*THE TASK:* Return only what lies between the first line of the entries and the line containing "others to keep", both lines included.

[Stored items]
• • •
(* ===== verification/Owners.v ===== *)
(** * Requests that own what they wrote

    A second logic for pools of requests ([Prog]): [keeps i s s'] says that a
    move leaves what request [i] owns as it was.  A request may rely on the
    others to keep its own things, and must keep theirs; all keep the invariant
    [I].  The pool's environment [E] (the clock, operators) moves too. *)

From S2P Require Import Prelude Prog.

Section owners.
Context {S : Type} (I : S -> Prop) (keeps : nat -> S -> S -> Prop) {keeps_pre : forall i, PreOrder (keeps i)}.

(** A move of request [i] *)
Definition own_move (i : nat) (s s' : S) : Prop := I s' /\ forall j, j <> i -> keeps j s s'.

Fixpoint wpo {A} (i : nat) (p : prog S A) (Q : result A -> S -> Prop) (s : S) : Prop :=
  match p with
  | Ret a => Q (Ok a) s
  | Throw e => Q (Raise e) s
  | Step upd k => forall s', keeps i s s' -> I s' -> own_move i s' (upd s') /\ wpo i (k s') Q (upd s')
  end.

Lemma wpo_mono {A} i (p : prog S A) (Q Q' : result A -> S -> Prop) s :
  (forall r s', Q r s' -> Q' r s') -> wpo i p Q s -> wpo i p Q' s.
Proof.
  intros HQ. revert s. induction p as [a|e|upd k IH]; intros s; simpl; [apply HQ|apply HQ|].
  intros H s' HR HI. destruct (H s' HR HI). split; [done|by apply IH].
Qed.
Lemma wpo_bind {A B} i (p : prog S A) (f : A -> prog S B) Q s :
  wpo i p (fun r s' => match r with Ok a => wpo i (f a) Q s' | Raise e => Q (Raise e) s' end) s -> wpo i (pbind p f) Q s.
Proof.
  revert s. induction p as [a|e|upd k IH]; intros s; simpl; [done|done|].
  intros H s' HR HI. destruct (H s' HR HI). split; [done|by apply IH].
Qed.
Lemma wpo_catch {A} i (p : prog S A) (h : exn -> prog S A) Q s :
  wpo i p (fun r s' => match r with Ok a => Q (Ok a) s' | Raise e => wpo i (h e) Q s' end) s -> wpo i (pcatch p h) Q s.
Proof.
  revert s. induction p as [a|e|upd k IH]; intros s; simpl; [done|done|].
  intros H s' HR HI. destruct (H s' HR HI). split; [done|by apply IH].
Qed.
Lemma wpo_of_result {A} i (r : result A) Q s : Q r s -> wpo i (of_result r) Q s.
Proof. by destruct r. Qed.
Lemma wpo_stmt {A} i (m : M S A) Q s :
  (forall s', keeps i s s' -> I s' -> own_move i s' (exec m s') /\ Q (value m s') (exec m s')) -> wpo i (stmt m) Q s.
Proof. intros H s' HR HI. destruct (H s' HR HI). split; [done|by apply wpo_of_result]. Qed.
Lemma wpo_query {A} i (f : S -> A) Q s :
  (forall s', keeps i s s' -> I s' -> Q (Ok (f s')) s') -> wpo i (query f) Q s.
Proof. intros H. apply wpo_stmt. intros s' HR HI. split; [split; [done|intros; reflexivity]|by apply H]. Qed.

(** The others' moves do not disturb a request. *)
Lemma wpo_later {A} i (p : prog S A) Q s s' :
  (forall r t t', keeps i t t' -> Q r t -> Q r t') -> keeps i s s' -> wpo i p Q s -> wpo i p Q s'.
Proof.
  intros HQ HR. destruct p as [a|e|upd k]; simpl; [by apply HQ|by apply HQ|]. intros H t Ht. apply H. by trans s'.
Qed.

(** *** Pools *)

Inductive pool_move {A} (E : S -> S -> Prop) : relation (list (prog S A) * S) :=
  | environment_moves ps s s' : E s s' -> pool_move E (ps, s) (ps, s')
  | request_moves i p ps s : ps !! i = Some p ->
      pool_move E (ps, s) (<[i := (advance p s).1]> ps, (advance p s).2).

Context {A : Type} (E : S -> S -> Prop) (Q : nat -> result A -> S -> Prop).
Hypothesis (E_keeps : forall s s' i, E s s' -> keeps i s s') (E_inv : forall s s', E s s' -> I s -> I s').
Hypothesis Q_stable : forall i r s s', keeps i s s' -> Q i r s -> Q i r s'.

Definition all_well (w : list (prog S A) * S) : Prop :=
  I w.2 /\ forall i p, w.1 !! i = Some p -> wpo i p (Q i) w.2.

Lemma pool_move_well w w' : pool_move E w w' -> all_well w -> all_well w'.
Proof.
  intros [ps s s' HE|j p ps s Hp] [HI Hw]; simpl in *.
  - split; [by eapply E_inv|]. intros i p Hp. eapply wpo_later; [apply Q_stable|by apply E_keeps|by apply Hw].
  - pose proof (Hw j p Hp) as Hj. destruct p as [a|e|upd k]; simpl in *.
    + rewrite list_insert_id by done. by split.
    + rewrite list_insert_id by done. by split.
    + destruct (Hj s) as ([HI' Hk] & Hwp); [reflexivity|done|]. split; [done|]. simpl. intros i q Hq.
      destruct (decide (i = j)) as [->|Hne].
      * rewrite list_lookup_insert_eq in Hq by (by eapply lookup_lt_Some). by simplify_eq.
      * rewrite list_lookup_insert_ne in Hq by done. eapply wpo_later; [apply Q_stable|by apply Hk|by apply Hw].
Qed.

(** At every point of every run the invariant holds, and who has answered has
    answered well. *)
Lemma pool_runs_well w w' : rtc (pool_move E) w w' -> all_well w -> all_well w'.
Proof. induction 1 as [|w1 w2 w3 H _ IH]; [done|]. intros Hw. eapply IH, pool_move_well; eauto. Qed.
End owners.

(** ** What a program does itself, and how it ends *)

Section ends.
Context {S : Type} (I : S -> Prop) (G : S -> S -> Prop).

(** As [makes] of [Prog], with a condition on the result *)
Fixpoint ends {A} (p : prog S A) (Q : result A -> Prop) : Prop :=
  match p with
  | Ret a => Q (Ok a)
  | Throw e => Q (Raise e)
  | Step upd k => forall s, I s -> G s (upd s) /\ ends (k s) Q
  end.

Lemma ends_makes {A} (p : prog S A) Q : ends p Q -> makes I G p.
Proof.
  induction p as [a|e|upd k IH]; simpl; [done|done|]. intros H s Hs. destruct (H s Hs). split; [done|by apply IH].
Qed.
Lemma makes_ends {A} (p : prog S A) : makes I G p -> ends p (fun _ => True).
Proof.
  induction p as [a|e|upd k IH]; simpl; [done|done|]. intros H s Hs. destruct (H s Hs). split; [done|by apply IH].
Qed.
Lemma ends_mono {A} (p : prog S A) (Q Q' : result A -> Prop) : (forall r, Q r -> Q' r) -> ends p Q -> ends p Q'.
Proof.
  intros HQ. induction p as [a|e|upd k IH]; simpl; [apply HQ|apply HQ|]. intros H s Hs.
  destruct (H s Hs). split; [done|by apply IH].
Qed.
Lemma ends_then {A B} (p : prog S A) (f : A -> prog S B) Q :
  ends p (fun r => match r with Ok a => ends (f a) Q | Raise e => Q (Raise e) end) -> ends (pbind p f) Q.
Proof.
  induction p as [a|e|upd k IH]; simpl; [done|done|]. intros H s Hs. destruct (H s Hs). split; [done|by apply IH].
Qed.
Lemma ends_catch {A} (p : prog S A) h Q :
  ends p (fun r => match r with Ok a => Q (Ok a) | Raise e => ends (h e) Q end) -> ends (pcatch p h) Q.
Proof.
  induction p as [a|e|upd k IH]; simpl; [done|done|]. intros H s Hs. destruct (H s Hs). split; [done|by apply IH].
Qed.
Lemma ends_of_result {A} (r : result A) (Q : result A -> Prop) : Q r -> ends (of_result r) Q.
Proof. by destruct r. Qed.
Lemma ends_stmt {A} (m : M S A) (Q : result A -> Prop) : (forall s, I s -> G s (exec m s) /\ Q (value m s)) -> ends (stmt m) Q.
Proof. intros H s Hs. destruct (H s Hs). split; [done|by apply ends_of_result]. Qed.
Lemma ends_query {A} (f : S -> A) (Q : result A -> Prop) : (forall s, I s -> G s s /\ Q (Ok (f s))) -> ends (query f) Q.
Proof. apply (ends_stmt (gets f)). Qed.
End ends.

(** Taking turns is one run of the pool. *)
Lemma run_pool_reachable {S A} (E : S -> S -> Prop) schedule (w : list (prog S A) * S) :
  rtc (pool_move E) w (run_pool schedule w).
Proof.
  revert w. induction schedule as [|i schedule IH]; intros [ps s]; [done|]. simpl. etrans; [|apply IH].
  unfold pool_step. simpl. destruct (ps !! i) as [p|] eqn:Ep; [|done]. apply rtc_once.
  pose proof (request_moves E i p ps s Ep) as Hmove. by destruct (advance p s).
Qed.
• • •
*THE COMPLETED TASK:*
(* ===== verification/Owners.v ===== *)
(** * Requests that own what they wrote

    A second logic for pools of requests ([Prog]): [keeps i s s'] says that a
    move leaves what request [i] owns as it was.  A request may rely on the
    others to keep its own things, and must keep theirs; all keep the invariant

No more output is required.